■ EXERCISE PROMPT: Records follow. Select each line holding "intros".

======== MATERIAL PROVIDED

Lemma Collection_get_refresh (c : Collection) (w : World) (forceRefresh : bool) :
  ready c = Fulfilled ->
  expired (clock w) (expiresAt c) || forceRefresh = true ->
  Collection_get c forceRefresh w = value_after (updateCache c w).
Proof.
  intros Hr He. unfold Collection_get, bind, value_after. rewrite Hr. cbn.
  rewrite He. destruct (updateCache c w) as [[c'|e|] w']; reflexivity.
Qed.

Lemma Collection_get_pending (c : Collection) (w : World) (forceRefresh : bool) :
  ready c = Pending ->
  Collection_get c forceRefresh w = (Suspended, w).
Proof.
  intros Hr. unfold Collection_get, bind. rewrite Hr. reflexivity.
Qed.

Lemma updateCache_requests (c : Collection) (w : World) :
  requests (log (snd (updateCache c w))) = requests (log w) ++ [fetch_request c].
Proof.
  destruct (Z.eq_dec (status (fst (reply w (fetch_request c)))) 200) as [Hs|Hs].
  - destruct (JSON_parse (body (fst (reply w (fetch_request c))))) as [b|] eqn:Hp.
    + rewrite (updateCache_succeeded c w b Hs Hp). cbn. now rewrite requests_app.
    + rewrite (updateCache_malformed c w Hs Hp). cbn. now rewrite requests_app.
  - rewrite (updateCache_failed c w Hs). cbn. now rewrite requests_app.
Qed.

Lemma expired_spec (now : Z) (e : option Z) :
  expired now e = true <-> exists t, e = Some t /\ t < now.
Proof.
  unfold expired. destruct e as [t|].
  - rewrite Z.ltb_lt. split; [eauto | intros (t' & [= ->] & Hlt); exact Hlt].
  - split; [discriminate | intros (t' & [=] & _)].
Qed.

================

■ ANSWER BOX:
  intros Hr He. unfold Collection_get, bind, value_after. rewrite Hr. cbn.
  intros Hr. unfold Collection_get, bind. rewrite Hr. reflexivity.
  - rewrite Z.ltb_lt. split; [eauto | intros (t' & [= ->] & Hlt); exact Hlt].
  - split; [discriminate | intros (t' & [=] & _)].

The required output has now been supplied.